Starting at the line that contains "(* ===== verification/Concrete.v ===== *)" and ending at the line that contains "ed25519_verify := toy_verify;", the lines below are to be given again exactly, with nothing added.
=== Section Start ===
Definition applyMigrations (s : S) : option fatal * S :=
  match Glob with
  | inl e => (Some (FindMigrations e), s)
  | inr [] => (Some NoMigrations, s)
  | inr migrations => apply_each (SliceStable migration_less migrations) s
  end.
End apply.

(** The files of db/migrations, as [filepath.Glob] lists them. *)
Definition migration_files : list Bytes := to_bytes <$>
  ["V10__restore_chat_room_welcomes.sql"; "V11__direct_welcomes_by_device.sql";
   "V12__chat_room_welcomes_conflict_target.sql"; "V1__auth_and_profiles_baseline.sql";
   "V2__social_chat_device_mls.sql"; "V3__pagination_and_ban_status.sql";
   "V4__mls_group_info_and_invitation_contracts.sql"; "V5__direct_rooms.sql";
   "V6__drop_chat_messages.sql"; "V7__user_usage_stats.sql"; "V8__device_outbox.sql";
   "V9__drop_chat_room_welcomes.sql"]%string.

(** ** The tables, and TRUNCATE ... CASCADE *)

Inductive Table : Type :=
  | Tprofiles | Tban_statuses | Tauth_sessions | Tevent_subscriptions | Tdevice_push_tokens | Tkey_packages
  | Tuser_usage_stats | Tuser_events | Toutbox | Toutbox_segments | Tfriend_requests | Tfriends
  | Tchat_rooms | Tchat_room_states | Tchat_members | Tchat_member_permissions | Tchat_invitations
  | Tchat_room_group_infos | Tchat_room_welcomes | Tdirect_rooms.
#[export] Instance table_eq_dec : EqDecision Table.
Proof. solve_decision. Defined.

Definition tables : list Table :=
  [Tprofiles; Tban_statuses; Tauth_sessions; Tevent_subscriptions; Tdevice_push_tokens; Tkey_packages;
   Tuser_usage_stats; Tuser_events; Toutbox; Toutbox_segments; Tfriend_requests; Tfriends;
   Tchat_rooms; Tchat_room_states; Tchat_members; Tchat_member_permissions; Tchat_invitations;
   Tchat_room_group_infos; Tchat_room_welcomes; Tdirect_rooms].

(** The foreign keys of the migrations. *)
Definition references (t : Table) : list Table :=
  match t with
  | Tevent_subscriptions | Tdevice_push_tokens => [Tauth_sessions]
  | Tuser_usage_stats => [Tprofiles]
  | Tchat_room_states | Tchat_members | Tchat_member_permissions | Tchat_invitations
  | Tchat_room_group_infos | Tchat_room_welcomes | Tdirect_rooms => [Tchat_rooms]
  | _ => []
  end.

Definition clear (t : Table) : DB → DB :=
  match t with
  | Tprofiles => set_profiles [] | Tban_statuses => set_ban_statuses []
  | Tauth_sessions => set_auth_sessions [] | Tevent_subscriptions => set_event_subscriptions []
  | Tdevice_push_tokens => set_device_push_tokens [] | Tkey_packages => set_key_packages []
  | Tuser_usage_stats => set_user_usage_stats [] | Tuser_events => set_user_events []
  | Toutbox => set_outbox [] | Toutbox_segments => set_outbox_segments []
  | Tfriend_requests => set_friend_requests [] | Tfriends => set_friends []
  | Tchat_rooms => set_chat_rooms [] | Tchat_room_states => set_chat_room_states []
  | Tchat_members => set_chat_members [] | Tchat_member_permissions => set_chat_member_permissions []
  | Tchat_invitations => set_chat_invitations [] | Tchat_room_group_infos => set_chat_room_group_infos []
  | Tchat_room_welcomes => set_chat_room_welcomes [] | Tdirect_rooms => set_direct_rooms []
  end.

(** One more round of tables that refer to a table of the list. *)
Definition cascade (ts : list Table) : list Table :=
  ts ++ filter (λ t, (t ∉ ts) ∧ Exists (λ t', t' ∈ ts) (references t)) tables.
Definition cleared (ts : list Table) : list Table := Nat.iter (length tables) cascade ts.
Definition stmt_truncate_cascade (ts : list Table) (db : DB) : error + DB := inr (foldl (flip clear) db (cleared ts)).

Definition cleanup_tables : list Table :=
  [Tban_statuses; Tchat_invitations; Tchat_member_permissions; Tdirect_rooms; Tchat_members; Tchat_room_states;
   Tchat_rooms; Tfriends; Tfriend_requests; Tkey_packages; Tdevice_push_tokens; Toutbox_segments; Toutbox;
   Tuser_events; Tevent_subscriptions; Tauth_sessions; Tprofiles].
Definition auth_tables : list Table :=
  [Tban_statuses; Toutbox_segments; Toutbox; Tuser_events; Tevent_subscriptions; Tauth_sessions; Tprofiles].

Section cleanup.
Context {E : Env}.

Definition CleanupTables : M unit :=
  wrap_error "cleanup postgres tables" (exec_ Background (stmt_truncate_cascade cleanup_tables)).
Definition AuthTablesOnlyCleanup : M unit :=
  wrap_error "cleanup postgres auth tables" (exec_ Background (stmt_truncate_cascade auth_tables)).
End cleanup.

(** ** [Open] and [Close] of the store *)

(** What happens to the pool of connections. *)
Inductive PoolCall : Type :=
  | SetMaxOpenConns (n : Z) | SetMaxIdleConns (n : Z) | SetConnMaxLifetime (nanoseconds : Z) | PingContext | ClosePool.
#[export] Instance pool_call_eq_dec : EqDecision PoolCall.
Proof. solve_decision. Defined.

Section store.
Context {DBHandle : Type} (sql_Open : string → error + DBHandle) (Ping : DBHandle → option error) (CloseDB : DBHandle → option error).

(** A store, and the calls its pool has received. *)
Definition Open (dsn : string) : (error + DBHandle) * list PoolCall :=
  match sql_Open dsn with
  | inl e => (inl (EWrap "open postgres" e), [])
  | inr db =>
      let calls := [SetMaxOpenConns 10; SetMaxIdleConns 10; SetConnMaxLifetime (30 * 60 * 10 ^ 9); PingContext] in
      match Ping db with
      | Some e => (inl (EWrap "ping postgres" e), calls ++ [ClosePool])
      | None => (inr db, calls)
      end
  end.
(* ===== verification/Concrete.v ===== *)
(** * Concrete: one world the theorems apply to

    Concrete functions for what [Env] leaves open: a clock that ticks,
    identifiers that count up, statements that never fail, and stand-ins
    for the third-party functions.  The witnesses of the theorems run the
    program in it. *)

From Stdlib Require Import ZArith.
From stdpp Require Import countable pretty.
From S2P Require Import Prelude GoLib GoTime Domain Database Effects.

Local Open Scope Z_scope.

(** A signature of [message] by [key] is the key followed by the message. *)
Definition toy_verify (key message sig : Bytes) : bool := bool_decide (sig = key ++ message).

(** Identifiers are numbered from 1, so that none is the nil identifier. *)
#[export] Instance concrete_env : Env := {|
  clock_at n := 1000000000 + Z.of_nat n;
  uuid_at n := N.of_nat (S n);
  random_at _ := Some (replicate 8 "007"%byte);
  fault_at _ := false;
  ed25519_verify := toy_verify;
  net_ParseIP s := bool_decide (s ≠ ""%string);
  uuid_String id := pretty id;
  uuid_NewSHA1_OID s := Npos (encode s);
  cbor_Marshal_map m := Some (mjoin ((λ kv, to_bytes kv.1) <$> m));
  cbor_Unmarshal_map b := Some [("bytes"%string, ABytes b)];
  cbor_Marshal_challenge t _ _ nonce := Some (to_bytes t ++ nonce);
  sql_lower s := s;
  sql_inet_host s := Some s |}.

Lemma concrete_quiet : quiet.
Proof. done. Qed.

Lemma concrete_clock_monotone i j : (i ≤ j)%nat → clock_at i ≤ clock_at j.
Proof. simpl. lia. Qed.

(** Keys of 32 equal bytes. *)
Definition key_of (b : byte) : Bytes := replicate 32 b.
Definition alice : Bytes := key_of "097"%byte.
Definition bob : Bytes := key_of "098"%byte.
Definition carol : Bytes := key_of "099"%byte.
Definition sg_key (s : SegmentRow) : string * string := (sg_device_id s, sg_segment_id s).

Record outbox_wf (g : EventDB) : Prop := {
  wf_ids : NoDup (ob_event_id <$> outbox g);
  wf_keys : NoDup (sg_key <$> outbox_segments g);
  wf_head_in : ∀ s h o, s ∈ outbox_segments g → sg_head_event_id s = Some h →
    o ∈ outbox g → ob_event_id o = h → ob_in (sg_device_id s) (sg_segment_id s) o;
  wf_inflight : ∀ o, o ∈ outbox g → ob_status o = StatusInFlight →
    ∃ s, s ∈ outbox_segments g ∧ sg_in (ob_device_id o) (ob_segment_id o) s
         ∧ sg_head_event_id s = Some (ob_event_id o);
  wf_lease : ∀ o, o ∈ outbox g → ob_status o = StatusInFlight → is_Some (ob_inflight_until o) }.

Definition db_wf (db : DB) : Prop := outbox_wf (events db).

(** ** Consequences *)

Lemma sg_in_key s s' : sg_key s = sg_key s' ↔ sg_in (sg_device_id s) (sg_segment_id s) s'.
Proof. unfold sg_key, sg_in. split; [intros [= -> ->]; done|intros [-> ->]; done]. Qed.

Lemma segment_unique g dev seg s s' :
  outbox_wf g → s ∈ outbox_segments g → s' ∈ outbox_segments g →
  sg_in dev seg s → sg_in dev seg s' → s = s'.
Proof.
  intros Hwf Hs Hs' [<- <-] Hin'. apply (NoDup_fmap_inj_in sg_key (outbox_segments g));
    [apply Hwf|done|done|by apply sg_in_key].
Qed.

Lemma event_unique g o o' :
  outbox_wf g → o ∈ outbox g → o' ∈ outbox g → ob_event_id o = ob_event_id o' → o = o'.
Proof. intros Hwf. apply NoDup_fmap_inj_in, Hwf. Qed.
(* ===== verification/ClientRepo.v ===== *)
(** * ClientRepo: internal/repository/postgres/client_repository.go, identities

    Profiles, bans, devices, key packages, statistics and usage counters.
    Friends and rooms are in [FriendRepo] and [RoomRepo]. *)

From Stdlib Require Import ZArith.
From S2P Require Import Prelude GoLib GoTime Domain Database Effects OutboxRepo AuthRepo.

Local Open Scope Z_scope.

(** [NULLIF($n, '')] and [COALESCE(column, '')]. *)
Definition NULLIF (s : string) : option string := if decide (s = "") then None else Some s.
Definition COALESCE (o : option string) : string := default ""%string o.

(** [POSITION(LOWER(sub) IN LOWER(s)) > 0]. *)
Definition sql_matches {E : Env} (s sub : string) : bool := Contains (sql_lower s) (sql_lower sub).

(** ** Profiles *)

Definition profile_record (p : ProfileRow) : ProfileRecord :=
  mkProfileRecord (p_public_key p) (COALESCE (p_username p)) (COALESCE (p_display_name p))
    (COALESCE (p_bio p)) (COALESCE (p_avatar_hash p)) (default [] (p_avatar_bytes p))
    (COALESCE (p_avatar_content_type p)) (p_last_seen_at p) (p_updated_at p) (p_deleted_at p).

Definition merge_profile (old new : ProfileRow) : ProfileRow :=
  mkProfileRow (p_public_key old) (p_username new) (p_display_name new) (p_bio new) (p_avatar_hash new)
    (p_avatar_bytes old) (p_avatar_content_type old) (p_last_seen_at old) (p_created_at old)
    (p_updated_at new) None.

(** The unique index on [LOWER(username)] over rows with a username: the
    username is held by another profile. *)
Definition username_taken {E : Env} (key : Bytes) (username : option string) (p : ProfileRow) : Prop :=
  p_public_key p ≠ key ∧ is_Some username ∧ sql_lower <$> p_username p = sql_lower <$> username.
#[export] Instance username_taken_dec {E : Env} key u p : Decision (username_taken key u p).
Proof. unfold username_taken. apply _. Defined.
=== Section End ===
#### Written answer
(* ===== verification/Concrete.v ===== *)
(** * Concrete: one world the theorems apply to

    Concrete functions for what [Env] leaves open: a clock that ticks,
    identifiers that count up, statements that never fail, and stand-ins
    for the third-party functions.  The witnesses of the theorems run the
    program in it. *)

From Stdlib Require Import ZArith.
From stdpp Require Import countable pretty.
From S2P Require Import Prelude GoLib GoTime Domain Database Effects.

Local Open Scope Z_scope.

(** A signature of [message] by [key] is the key followed by the message. *)
Definition toy_verify (key message sig : Bytes) : bool := bool_decide (sig = key ++ message).

(** Identifiers are numbered from 1, so that none is the nil identifier. *)
#[export] Instance concrete_env : Env := {|
  clock_at n := 1000000000 + Z.of_nat n;
  uuid_at n := N.of_nat (S n);
  random_at _ := Some (replicate 8 "007"%byte);
  fault_at _ := false;
  ed25519_verify := toy_verify;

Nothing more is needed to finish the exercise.